(** * LAB4: single-leader replicated key-value store

    Shallow embedding of [LAB4/follower.py] and [LAB4/leader.py]:
    the versioned in-memory stores, the follower's [/replicate] handler,
    the leader's quorum loop over the completed replication futures and
    the leader's [/write] and [/read] handlers.

    Python integers are unbounded, so versions and counters are [Z].
    A request body is a record of optional fields: [data.get(name)]
    returns [None] both when the field is absent and when it is JSON
    null, which is the only distinction the handlers look at.  The
    simulated network delay ([MIN_DELAY], [MAX_DELAY], [time.sleep]) and
    the log lines have no influence on any returned value or stored
    entry and are left out. *)

From Stdlib Require Import ZArith Lia List Sorted.
From stdpp Require Import base option list gmap strings.

Local Open Scope Z_scope.

(** ** Shared data model *)

(** The JSON values that occur in the response bodies. *)
Inductive Json :=
| JStr (s : string)
| JInt (n : Z)
| JBool (b : bool).

(** A Flask response: [jsonify(body), status_code]. *)
Record Response := mkResponse {
  body : list (string * Json);
  status_code : Z
}.

(** [body[name]] of a response, when the field is present. *)
Fixpoint field (name : string) (b : list (string * Json)) : option Json :=
  match b with
  | [] => None
  | (k, v) :: rest => if String.eqb k name then Some v else field name rest
  end.

(** One stored entry, [{"value": value, "version": version_number}]. *)
Record Entry := mkEntry {
  value : string;
  version : Z
}.

#[global] Instance Json_eq_dec : EqDecision Json.
Proof. solve_decision. Defined.

#[global] Instance Entry_eq_dec : EqDecision Entry.
Proof. solve_decision. Defined.

(** The response of [/data]: [jsonify(data_store.copy()), 200].  The body
    is the JSON object with one member per stored key, each an object
    with the members [value] and [version]. *)
Record DataResponse := mkData {
  data_body : gmap string Entry;
  data_status : Z
}.

(** What a client's [requests.get] or [requests.post] does: it returns
    the node's response or raises. *)
Inductive Reply (A : Type) :=
| Answer (response : A)
| Failure.

Arguments Answer {A} response.
Arguments Failure {A}.

(** ** follower.py *)

Module Follower.

(** The JSON body of [POST /replicate]. *)
Record ReplicateRequest := mkReplicate {
  req_key : option string;
  req_value : option string;
  req_version : option Z
}.

(** [replicate()]: the store before, the request body, the store after
    and the response. *)
Definition replicate (data_store : gmap string Entry) (data : ReplicateRequest)
  : gmap string Entry * Response :=
  match req_key data, req_value data, req_version data with
  | Some key, Some val, Some ver =>
      let existing_data := data_store !! key in
      let higher :=
        match existing_data with
        | None => true
        | Some existing => ver >? existing.(version)
        end in
      if higher then
        (<[key := mkEntry val ver]> data_store,
         mkResponse [("status", JStr "success"); ("updated", JBool true)]%string 200)
      else
        (data_store,
         mkResponse [("status", JStr "success"); ("updated", JBool false);
                     ("reason", JStr "stale_version")]%string 200)
  | _, _, _ =>
      (data_store,
       mkResponse [("error", JStr "key, value, and version are required")]%string 400)
  end.

(** The condition of the [if] in [replicate()]:
    [existing_data is None or version > existing_data["version"]]. *)
Definition newer (data_store : gmap string Entry) (key : string) (ver : Z) : Prop :=
  data_store !! key = None
  ∨ ∃ existing, data_store !! key = Some existing ∧ existing.(version) < ver.

(** [read()]: [key] is the query parameter, [None] when it is absent. *)
Definition read (data_store : gmap string Entry) (key : option string) : Response :=
  match key with
  | None => mkResponse [("error", JStr "key parameter is required")]%string 400
  | Some key =>
      match data_store !! key with
      | None => mkResponse [("error", JStr "key not found")]%string 404
      | Some data =>
          mkResponse [("key", JStr key); ("value", JStr data.(value));
                      ("version", JInt data.(version))]%string 200
      end
  end.

(** The handler run on a sequence of requests in arrival order; the
    store is the only thing that survives a request. *)
Definition deliver (data_store : gmap string Entry) (reqs : list ReplicateRequest)
  : gmap string Entry :=
  fold_left (fun st r => fst (replicate st r)) reqs data_store.

(** [replicate(key, val, ver)] with all three fields present is among
    the requests. *)
Definition delivered (key val : string) (ver : Z) (reqs : list ReplicateRequest)
  : Prop :=
  mkReplicate (Some key) (Some val) (Some ver) ∈ reqs.

(** [get_all_data()]. *)
Definition get_all_data (data_store : gmap string Entry) : DataResponse :=
  mkData data_store 200.

(** [health()]; [FOLLOWER_ID] is read from the environment at start-up. *)
Definition health (FOLLOWER_ID : string) : Response :=
  mkResponse [("status", JStr "healthy"); ("role", JStr "follower");
              ("id", JStr FOLLOWER_ID)]%string 200.

End Follower.

(** ** leader.py *)

Module Leader.

(** The configuration read at start-up that the write path looks at. *)
Record Config := mkConfig {
  WRITE_QUORUM : Z;
  FOLLOWERS : list string
}.

(** [int(os.getenv('WRITE_QUORUM', 3))] with the variable unset, and the
    five follower URLs of the list comprehension. *)
Definition default_config : Config :=
  mkConfig 3
    ["http://follower1:5000"; "http://follower2:5000"; "http://follower3:5000";
     "http://follower4:5000"; "http://follower5:5000"]%string.

(** The follower behind one URL, as the leader sees it: whether
    [requests.post] gets an answer at all, and the follower's store. *)
Record FollowerNode := mkNode {
  reachable : bool;
  node_store : gmap string Entry
}.

(** What [requests.post(...)] does: it returns a response or raises. *)
Inductive PostResult :=
| Responded (response : Response)
| RequestException.

(** [requests.post(f"{follower_url}/replicate", json=..., timeout=5)]:
    a reachable follower runs its handler on the body. *)
Definition post (node : FollowerNode) (json : Follower.ReplicateRequest)
  : FollowerNode * PostResult :=
  if node.(reachable) then
    let '(st, response) := Follower.replicate node.(node_store) json in
    (mkNode true st, Responded response)
  else (node, RequestException).
(** C5, amended. Without anchor points the factor is
    [1.5 * floor(0.2 * W * H) / (W * H)], the count of noise pixels being
    an [int]: it is 0.3 when [W * H] is a multiple of 5 and smaller than
    0.3 otherwise. *)
Theorem composeNoise_empty_ratio (E : Env) (W H : Z) (gray : Mat)
    (g : Gen E) :
  (0 < W)%Z -> (0 < H)%Z -> (W * H < 2147483648)%Z ->
  let ratio := snd (fst (composeNoise E W H gray [] g)) in
  ratio = 1.5 * IZR (W * H / 5) / IZR (W * H)
  /\ (((W * H) mod 5 = 0)%Z -> ratio = 0.3)
  /\ (((W * H) mod 5 <> 0)%Z -> ratio < 0.3).
Proof.
  intros HW HH Hsmall ratio. unfold ratio.
  rewrite empty_ratio_formula by assumption.
  split; [reflexivity|].
  assert (HN : (0 < W * H)%Z) by nia.
  pose proof (Z.div_mod (W * H) 5 ltac:(lia)) as Hdm.
  pose proof (Z.mod_pos_bound (W * H) 5 ltac:(lia)) as [Hr0 Hr5].
  assert (HNR : 0 < IZR (W * H)) by (apply IZR_lt; exact HN).
  assert (Hq : IZR (W * H) = 5 * IZR (W * H / 5) + IZR ((W * H) mod 5)).
  { rewrite Hdm at 1. now rewrite plus_IZR, mult_IZR. }
  split; intros Hmod.
  - rewrite Hmod, Rplus_0_r in Hq.
    apply Rmult_eq_reg_r with (IZR (W * H)); [|lra].
    unfold Rdiv. rewrite Rmult_assoc, Rinv_l by lra. lra.
  - assert (Hr : 0 < IZR ((W * H) mod 5)) by (apply IZR_lt; lia).
    apply Rmult_lt_reg_r with (IZR (W * H)); [exact HNR|].
    unfold Rdiv. rewrite Rmult_assoc, Rinv_l by lra. lra.
Qed.
Lemma restore_loop_eq save s :
  mp_prompt_restore_loop save s =
  Some (tt, add_events (map (fun sv => EvGsaveRestore (sv_gsave sv)) save) s).
Proof.
  revert s. induction save as [|sv save IH]; intros s; simpl.
  - destruct s; unfold add_events; simpl. rewrite app_nil_r. reflexivity.
  - unfold sbind, emit, mmodify, mget, mpure. simpl. rewrite IH.
    unfold add_events, add_event. simpl. rewrite <- app_assoc. reflexivity.
Qed.

Lemma hd_error_rev_last (l : list ptr) : hd_error (rev l) = last l.
Proof.
  induction l as [|y l' _] using rev_ind; [reflexivity|].
  rewrite rev_unit, last_snoc. reflexivity.
Qed.

Lemma last_rev_cons (y : ptr) l : last (rev (y :: l)) = Some y.
Proof. simpl. apply last_snoc. Qed.

(** ** C5 *)

(** C5 (amended): for a suspended prompt [p] whose captured chain runs
    from [p->top] up to [p], [mp_prompt_save p] returns the nodes in
    parent-to-child order: the head holds [p] itself (the root of the
    captured chain, as [mp_prompt_restore] asserts) and the last node holds
    the deepest child [p->top]; every prompt of the chain gets one
    reference more (the other prompts are unchanged); and
    [mp_prompt_restore] restores the snapshots in list order, root first. *)
Theorem mp_prompt_save_restore_order s p pr seg :
  heap s !! p = Some pr -> resume_point pr <> null ->
  chain (heap s) (top pr) seg -> last seg = Some p ->
  (forall x prx, In x seg -> heap s !! x = Some prx -> parent prx <> null ->
                 return_point prx <> null) ->
  exists sv s',
    mp_prompt_save p s = Some (sv, s') /\
    map sv_prompt sv = rev seg /\
    hd_error (map sv_prompt sv) = Some p /\
    last (map sv_prompt sv) = Some (top pr) /\
    (forall x, heap s' !! x = if in_dec Z.eq_dec x seg then inc_refcount <$> heap s !! x
                              else heap s !! x) /\
    mp_prompt_restore p sv s' =
      Some (tt, add_events (map (fun v => EvGsaveRestore (sv_gsave v)) sv) s').
Proof.
  intros Hp Hres Hc Hlast Hrp.
  assert (Hne : seg <> []) by (intros ->; discriminate).
  destruct (save_loop_spec (S (map_size (heap s))) (top pr) seg
              (jmp_sp s (resume_point pr)) [] s Hc Hne) as (sv & h' & Hrun & Hmap & Hh).
  { pose proof (chain_length_le _ _ _ Hc). lia. }
  { exact Hrp. }
  exists sv, (mkSt h' (prompt_top s) (mres s) (events s) (next_alloc s) (jmp_sp s)).
  rewrite app_nil_r in Hmap.
  split; [|split; [exact Hmap|]].
  { unfold mp_prompt_save. mrun. unfold read_reg_sp.
    apply Z.eqb_neq in Hres. rewrite Hres. exact Hrun. }
  split; [rewrite Hmap, hd_error_rev_last; exact Hlast|].
  split.
  { rewrite Hmap. clear - Hc Hne. revert Hne.
    destruct Hc as [|q prq ps Hq Hl Hc']; [congruence|]. intros _. apply last_rev_cons. }
  split; [exact Hh|].
  destruct sv as [|sv0 svs]; [simpl in Hmap; destruct seg; [congruence|];
                              simpl in Hmap; destruct (rev seg); discriminate|].
  unfold mp_prompt_restore. apply restore_loop_eq.
Qed.

Lemma mp_prompt_save_restore_order_witness :
  exists sv s', mp_prompt_save 24 nested_state = Some (sv, s') /\ map sv_prompt sv = [24; 40].
Proof.
  destruct (mp_prompt_save_restore_order nested_state 24 _ [40; 24]
              ltac:(vm_compute; reflexivity) ltac:(vm_compute; discriminate)
              ltac:(vm_compute; repeat (econstructor; [discriminate | reflexivity |]); constructor)
              ltac:(reflexivity)
              ltac:(intros x prx Hx Hl Hpn; simpl in Hx; destruct Hx as [<-|[<-|[]]];
                    vm_compute in Hl; injection Hl as <-; vm_compute in *; congruence))
    as (sv & s' & Hrun & Hmap & _).
  exists sv, s'. split; [exact Hrun|]. rewrite Hmap. reflexivity.
Defined.

(** C5 (counterexample): in [nested_yield], prompt A (24) is suspended with
    the captured chain B (40) -> A; its deepest child is B, but the save
    list of A starts with A, and restoring it restores A's stack first. *)
Lemma save_list_root_first :
  top_of (heap nested_state) 24 = 40 /\
  match mp_prompt_save 24 nested_state with
  | Some (sv, s') =>
      map sv_prompt sv = [24; 40] /\
      option_map (fun r => drop (length (events s')) (events (snd r)))
                 (mp_prompt_restore 24 sv s') =
        Some (map (fun v => EvGsaveRestore (sv_gsave v)) sv) /\
      map (fun v => gs_gstack (sv_gsave v)) sv = [24; 40]
  | None => False
  end.
Proof. vm_compute. repeat split. Qed.


Lemma save_loop_mres fuel p sp acc s v s' :
  mp_prompt_save_loop fuel p sp acc s = Some (v, s') -> mres s' = mres s.
Proof.
  revert p sp acc s. induction fuel as [|n IH]; intros p sp acc s H; [discriminate|].
  cbn [mp_prompt_save_loop] in H.
  unfold mp_prompt_dup, modify_prompt, load, sbind, mmodify, mpure, mget, read_reg_sp in H.
  repeat case_match; simplify_eq; try reflexivity.
  all: apply IH in H; exact H.
Qed.

Lemma save_mres p s v s' : mp_prompt_save p s = Some (v, s') -> mres s' = mres s.
Proof.
  unfold mp_prompt_save, load, sbind, mget, read_reg_sp. intros H.
  repeat case_match; simplify_eq. eapply save_loop_mres; eassumption.
Qed.

Lemma sbind_ret {A B} (m : M A) (k : A -> M B) s a s' :
  m s = Some (a, s') -> sbind m k s = k a s'.
Proof. intros H. unfold sbind. rewrite H. reflexivity. Qed.

Lemma modify_mres_eq r f s m :
  mres s !! r = Some m ->
  modify_mres r f s = Some (tt, set_mres (<[r := f m]> (mres s)) s).
Proof. intros H. unfold modify_mres, sbind, load_mres, store_mres. rewrite H. simpl. rewrite H. reflexivity. Qed.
_ _ _ _ _
• _Directions_: In the lines above, spot each one that contains the word "does" and copy it.

• _Response to this exercise_:
(** What a client's [requests.get] or [requests.post] does: it returns
(** What [requests.post(...)] does: it returns a response or raises. *)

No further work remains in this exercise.